Die Beamten, die sich im Revier in Aachen aufhielten, waren generell hilfsbereit und entgegenkommend. Sie waren zum größten Teil aus anderen
Orten im Land einberufen und es gab verbreitete Frustration unter den Beamten darüber, wie schlecht ihr eigener Einsatz koordiniert war.
Wo sie keine örtlichen Polizisten waren, wussten sie nicht, wo etwas im Revier war oder wie die Systeme funktionierten, was den Gesamtprozess extrem verlangsamte. Die Polizisten mit denen ich selbst im Revier sprach, kamen aus Bonn.

Unmittelbar wirkt es, als sei es beliebig, wessen Personalien sie aufnehmen wollten und zu einem Zeitpunkt entschieden sie sich einfach
damit aufzuhören weil es Abend geworden war und sie keine Übernachtungsmöglichkeiten für alle 300 Personen hatten. Darüber hinaus
waren es dieselben Beamten, die den ganzen Tag auf der Arbeit gewesen waren und es waren keine Verstärkungen einberufen worden, um sie für die Nacht abzulösen.

So weit ich verstand, wurde fast ausschließlich die Grüne Gruppe festgenommen. Die übrigen Finger wurden, soweit ich es verstanden habe, im Tagebau festgehalten und zurück ins Klimalager verfrachtet. Warum, weiß ich nicht.“

Dieser Beitrag hat einen Kommentar

  1. Nöll

    Hier zeigt sich wieder, wie wichtig es ist, dass auch und gerade ausländische Teilnehmer-innen an solchen Aktionen darüber informiert sind, wie die deutschen Hasen laufen. Darum erinnere ich an diesen Text, in drei Sprachen, auf dieser Site. Bitte weiter reichen:
    Warum mitspielen? Eine Erklärung zum Personalien verweigern!
    Why cooperate?
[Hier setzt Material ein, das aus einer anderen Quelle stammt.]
Lemma list_expand_loop_spec n h ll ps xs i : rep h ll ps xs -> (i <= length ps)%nat ->
  exists qs h', expand_loop n h ll (final (take i ps) ll) (first 0 (drop i ps)) =
      Some (final (take (i + n) (ps ++ qs)) ll, h') /\
    rep h' ll (ps ++ qs) (pad_to (i + n) xs) /\ changed h h' ll ps (ps ++ qs) /\
    (i + n <= length (ps ++ qs))%nat.
Proof.
  revert h ps xs i. induction n as [|n IH]; intros h ps xs i Hr Hi; cbn [expand_loop].
  - exists [], h. rewrite Nat.add_0_r, app_nil_r, pad_to_le by (rewrite <- (rep_length _ _ _ _ Hr); done).
    split; [done|]. split; [done|]. by split; [apply changed_refl|].
  - pose proof (rep_length _ _ _ _ Hr) as Hl. destruct (ps !! i) as [p|] eqn:Hp.
    + pose proof Hr as [_ _ _ Hd]. destruct (dseg_lookup _ _ _ _ _ _ _ Hd Hp) as (x & _ & Hp0 & Hph).
      rewrite (drop_S _ _ _ Hp). cbn [first]. destruct (Z.eqb_spec p 0); [done|].
      rewrite (load_Some _ _ _ Hp0 Hph). cbn [mbind option_bind next].
      apply lookup_lt_Some in Hp as Hlt. destruct (IH h ps xs (S i) Hr ltac:(lia)) as (qs & h' & E & H).
      rewrite (final_take_S _ _ _ _ Hp) in E. exists qs, h'. rewrite <- Nat.add_succ_comm in *. by rewrite E.
    + apply lookup_ge_None in Hp as Hge. rewrite drop_ge by done. cbn [first Z.eqb].
      destruct (push_spec h ll ps xs 0 Hr) as (h1 & -> & Hr1 & Hc1). cbn [mbind option_bind negb].
      rewrite (rep_load _ _ _ _ Hr1). cbn [mbind option_bind last]. set (a := fresh_entity h) in *.
      destruct (IH h1 (ps ++ [a]) (list_push xs 0) (S i) Hr1) as (qs & h' & E & Hr' & Hc & Hle);
        [rewrite length_app; cbn; lia|].
      rewrite drop_ge, take_ge in E by (rewrite length_app; cbn; lia). rewrite !final_snoc in *. cbn [first] in E.
      exists (a :: qs), h'. rewrite <- app_assoc in *. cbn [app] in *. rewrite E.
      rewrite pad_to_push by lia. rewrite <- Nat.add_succ_comm. split; [done|]. split; [done|]. split; [|done].
      by eapply (grow_trans h h1).
Qed.
Lemma expand_spec h ll ps xs pos : rep h ll ps xs -> pos <> O ->
  exists qs h', expand_list_to_position h ll pos = Some (final (take (pos - 1) (ps ++ qs)) ll, h') /\
    rep h' ll (ps ++ qs) (pad_to (pos - 1) xs) /\ changed h h' ll ps (ps ++ qs) /\
    (pos - 1 <= length (ps ++ qs))%nat.
Proof.
  intros Hr Hpos. unfold expand_list_to_position. pose proof Hr as [Hll _ _ _].
  destruct (Z.eqb_spec ll 0); [done|]. destruct (Nat.eqb_spec pos 0); [done|].
  rewrite (rep_load _ _ _ _ Hr). cbn [mbind option_bind next].
  apply (list_expand_loop_spec (pos - 1) h ll ps xs 0 Hr). lia.
Qed.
A statement on the refusal to identify oneself.
    Pourquoi marcher dans cette combine ? Une déclaration sur le refus de s’identifier.

    Es sind übrigens auch die Leute vom Gelben Finger, die es bis auf den Bagger auf Ebene 2 geschafft haben, mit Bussen nach Aachen gebracht worden, bis die Busse sie auf verschiedene Bahnhöfe (bis nach Langerwehe) verteilten. In Aachen haben sie vorher stundenlang im Bus verbracht, bewacht von Polizist-inn-en die eigentlich nur nach Hause wollten. Einer sagte: „Wenn ich das sagen hätte, wären sie gar nicht hier.“ War das Anbiederei? Wer weiß. Und als er dann auf eigene Kosten aus dem Automaten eine Tüte Brötchen und was zu Trinken holte, zu wenig für alle, vielleicht aber genug für sein schlechtes Gewissen?
    Vielleicht schickt RWE das nächste Mal keine jungen Beamten mehr mit, die noch vom Rechtsstaat träumen und sich dann Fragen gefallen lassen müssen wie: „Haben Sie eigentlich Kinder?“ Nächste Mal kommen vielleicht die härteren Nüsse von der Security mit. Sie werden den Bus vielleicht heulend verlassen. Vor Selbstzweifel, warum sie immer noch keinen anderen Job haben. Aber nur Mut, Jungs. Seht euch „eure“ Aktienkurse an. Das wird euch beflügeln. Oder macht eine Nachhilfestunde im Bus! Denn eins ist sicher, eure Treue wird nicht belohnt! Die in Essen lachen sich nur kaputt über euch!